Genghis Khan was a meritocrat indeed. But Genghis Khan is not the mongol society as a whole, which has been over romanticized since the centuries.
A huge part of their economy was based on slavery. European women could be bought for quite a big price as sex slaves at the slave markets of Novgorod. They brought the bubonic plague (the famous "black death") which provoked an actual apocalypse on PURPOSE. They weaponized the plague by launching infected bodies in the ports of Crimea, where they knew ships would flee and infect the rest of Europe.
When the Khwarezmid Empire refused his "egalitarian terms", the entire empire was literally erased, its four million inhabitants reduced to mounds of skeletons.
 
There were several warrior queens and princesses in mongolian armies, and they even had leaders. Khutulun is often referenced as one of the fiercest female women in human history. Mongols definitely had women in their armies, especially as horsemanship and archery were taught to both genders, and that was the biggest factor of mongolian shock tactics.
http://badassoftheweek.com/index.cgi?id=822456431891

Did they massacre the Khwarezmid Empire and remove their entire existence from history? Yeah. They are are where we get the expression "Don't shoot the messenger." Genghis had sent in a caravan to open up trade with this kingdom saying they wanted to have them join his empire. Had he only refused, they might still have survived as slave or in some other degree of history. Instead, they were mercilessly massacred to every last soul. Why? They murdered that entire caravan in challenge of Genghis Khan. I'm not gonna say that massacring people is a nice foreign policy, but they were kicking sand in the face of a dragon.

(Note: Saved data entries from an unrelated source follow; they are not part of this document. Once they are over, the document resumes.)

(* ===== verification/Enforcement.v ===== *)
(** * openproof.gateway: what reaches an upstream service

    The transport of a gateway is wrapped by one that records what is sent. The
    theorems speak of every record of a run of [Gateway::handle], whatever the
    sessions, the token service, the access controller, the discovery, the
    balancer, the circuits and the upstream services answer. *)
From S2P Require Import Prelude Foundation Encoding Json Security Provider IdentityCore Organizations Wire Authentication Session SessionService Policy Double Http Gateway Routing TrustedContext.

(** ** Recording *)

Abbreviation record_log := (list (Endpoint.t * HttpRequest.t)).

(** An operation of the foreign state, beside the record. *)
Definition beside {U W A} (m : prog (U * W) Error A) : prog ((U * record_log) * W) Error A :=
  zoom (fun s => (s.1.1, s.2)) (fun x s => ((x.1, s.1.2), x.2)) m.

Definition recording {X U W} (i : interfaces X U W) : interfaces X (U * record_log) W := {|
  authorize a r c := beside (authorize i a r c);
  resolve service := beside (resolve i service);
  send endpoint request timeout s :=
    let '(answer, x) := send i endpoint request timeout (s.1.1, s.2) in
    (answer, ((x.1, s.1.2 ++ [(endpoint, request)]), x.2));
  authenticateDelegated := authenticateDelegated i;
  verifySender :=
    (fun verify constraint credential dpop s =>
       let '(answer, (request, x)) := verify constraint credential dpop (s.1, (s.2.1.1, s.2.2)) in
       (answer, (request, ((x.1, s.2.1.2), x.2)))) <$> verifySender i;
|}.

Section enforcement.
Context `{Plat : Platform} {S X U : Type} `{!SessionRepository S}.
Context (g : Gateway.t (X:=X) (U:=U)).

Definition recorded : Gateway.t (X:=X) (U:=U * record_log) :=
  Gateway.mk (Gateway.m_router g) (Gateway.m_sessionKey g) (Gateway.m_circuits g) (Gateway.m_contextSigner g)
    (Gateway.m_upstreamTimeout g) (recording (Gateway.m_interfaces g)).

Abbreviation LS := (gateway S X (U * record_log) world).
Implicit Types (s : LS) (request r : HttpRequest.t).

Definition log s : record_log := (g_outside s).2.

(** The gateway with nothing recorded. *)
Definition unrecorded (s : gateway S X U world) : LS :=
  mkGateway (g_service s) (g_limiter s) (g_balancer s) (g_circuits s) (g_outside s, []).

(** What a run of [handle] sends. *)
Definition sent_by request (s : gateway S X U world) : record_log :=
  log (Gateway.handle recorded request (unrecorded s)).2.

Definition same_log : relation LS := fun s s' => log s = log s'.
#[global] Instance same_log_preorder : PreOrder same_log.
Proof. split; [done|]. intros s1 s2 s3 H1 H2. unfold same_log in *. congruence. Qed.

Abbreviation quiet m := (advances same_log m).

Lemma quiet_zoom {T A} (get_part : LS -> T) put_part (m : prog T Error A) :
  (forall x s, log (put_part x s) = log s) -> quiet (zoom get_part put_part m).
Proof. intros H s. unfold zoom. destruct (m (get_part s)) as [a x]. unfold same_log. symmetry. apply H. Qed.

Lemma quiet_still {A} (m : prog LS Error A) : (forall s, (m s).2 = s) -> quiet m.
Proof. apply (advances_still same_log). Qed.
Lemma quiet_seq {A B} (m : prog LS Error A) (k : A -> prog LS Error B) :
  quiet m -> (forall a, quiet (k a)) -> quiet (m ≫= k).
Proof. apply (advances_bind same_log). Qed.

Lemma quiet_service {A} (m : prog (service S X world) Error A) : quiet (Gateway.on_service m).
Proof. by apply quiet_zoom. Qed.
Lemma quiet_limiter {A} (m : prog (with_world TokenBucketRateLimiter.t world) Error A) : quiet (Gateway.on_limiter m).
Proof. by apply quiet_zoom. Qed.
Lemma quiet_balancer {A} (m : prog WeightedRoundRobin.t Error A) : quiet (Gateway.on_balancer m).
Proof. by apply quiet_zoom. Qed.
Lemma quiet_circuits {A} (m : prog (with_world CircuitBreaker.t world) Error A) : quiet (Gateway.on_circuits m).
Proof. by apply quiet_zoom. Qed.
Lemma quiet_world {A} (m : prog world Error A) : quiet (Gateway.on_world m).
Proof. by apply quiet_zoom. Qed.

Lemma quiet_outside {A} (m : prog ((U * record_log) * world) Error A) :
  (forall x, (m x).2.1.2 = x.1.2) -> quiet (Gateway.on_outside m).
Proof.
  intros H s. unfold Gateway.on_outside, zoom. specialize (H (g_outside s, s_world (g_service s))).
  destruct (m _) as [a x]. unfold same_log, log. cbn in *. congruence.
Qed.

Lemma quiet_beside {A} (m : prog (U * world) Error A) : quiet (Gateway.on_outside (beside m)).
Proof. apply quiet_outside. intros x. unfold beside, zoom. by destruct (m _). Qed.

(** What is in the record after a sequence whose first part sends nothing was
    sent by the rest. *)
Lemma sent_bind {A B} (m : prog LS Error A) (k : A -> prog LS Error B) s p :
  quiet m -> log s = [] -> p ∈ log ((m ≫= k) s).2 ->
  exists a s1, m s = (Ok a, s1) /\ log s1 = [] /\ p ∈ log (k a s1).2.
Proof.
  intros Hq Hs Hp. specialize (Hq s). unfold same_log in Hq. unfold mbind, prog_bind in Hp.
  destruct (m s) as [[a|e|] s1]; cbn [snd] in *; [exists a, s1; by split_and!; [|congruence|]|..];
    rewrite <-Hq, Hs in Hp; by apply not_elem_of_nil in Hp.
Qed.

Lemma sent_nothing {A} (e : Error) s p : log s = [] -> p ∉ log (throw (A:=A) e s).2.
Proof. unfold throw. cbn [snd]. intros ->. by apply not_elem_of_nil. Qed.

(** ** Forwarding *)

(** The record grew by one request sent to distinct endpoints. *)
Definition sent_along request (endpoints : list Endpoint.t) (excluded : list EndpointId) (room : nat)
    (l l' : record_log) : Prop :=
  exists es : list Endpoint.t,
    l' = l ++ ((fun e => (e, request)) <$> es) /\ NoDup (Endpoint.id <$> es) /\ (length es <= room)%nat /\
    (forall e, e ∈ es -> e ∈ endpoints /\ Endpoint.id e ∉ excluded).

Lemma sent_along_refl request endpoints excluded room l : sent_along request endpoints excluded room l l.
Proof.
  exists []. cbn. rewrite app_nil_r. split_and!; [done|constructor|lia|]. by intros e ?%not_elem_of_nil.
Qed.

Lemma sent_along_skip request endpoints excluded x room l l' :
  sent_along request endpoints (excluded ++ [x]) room l l' -> sent_along request endpoints excluded room l l'.
Proof.
  intros (es & -> & Hn & Hl & He). exists es. split_and!; [done|done|done|]. intros e Hin.
  destruct (He e Hin) as [? Hx]. split; [done|]. intros Hm. apply Hx, elem_of_app. by left.
Qed.

Lemma sent_along_cons request endpoints excluded endpoint room l l' :
  endpoint ∈ endpoints -> Endpoint.id endpoint ∉ excluded ->
  sent_along request endpoints (excluded ++ [Endpoint.id endpoint]) room (l ++ [(endpoint, request)]) l' ->
  sent_along request endpoints excluded (Datatypes.S room) l l'.
Proof.
  intros Hin Hex (es & -> & Hn & Hl & He). exists (endpoint :: es). split_and!.
  - by rewrite <-app_assoc.
  - rewrite fmap_cons. constructor; [|done]. intros (e & Hid & Hie)%list_elem_of_fmap.
    destruct (He e Hie) as [_ Hx]. apply Hx, elem_of_app. right. rewrite Hid. by left.
  - simpl. lia.
  - intros e [->|Hie]%elem_of_cons; [done|]. destruct (He e Hie) as [? Hx]. split; [done|].
    intros Hm. apply Hx, elem_of_app. by left.
Qed.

As for the bubonic plague, I get the idea that it would have been inevitable that it spread to the west eventually with terrible results. I don't get the idea that they intentionally were trying to spread plague though. The mongol's were immune to it, as many people in the asiatic world were, since they had grown up around its sources and developed immunities. Plague warfare isn't really one of Genghis Khan's usual tactics, but psychological warfare is. I believe the primary reason for throwing bodies was to demoralize enemies who were stuck in the castle the were attacking. Causing one of the worst plague epidemics was kind of just a side effect. It would have happened anyway as the east and west started to mingle more throughout history.

I feel like you can't ignore things like Pax Mongolica or the reinforcement of the silk road, the distribution of technologies, or religious freedom that mongolians brought. They even would accept local cultures and aspects of religion, and let people govern themselves, which pretty much meant for the most part if you said you allied with them, they would leave you alone. It wouldn't really affect your life much. Genghis also banned things like torture. They did execute people rather gruesomely, but they didn't torture.

I just think the Khans in fallout, despite being "based" on Mongolian wartribes, don't really take advantage of how cool mongols were, and I just feel I would have liked a more mongolian based antithesis to face the NCR than what we got in the Legion.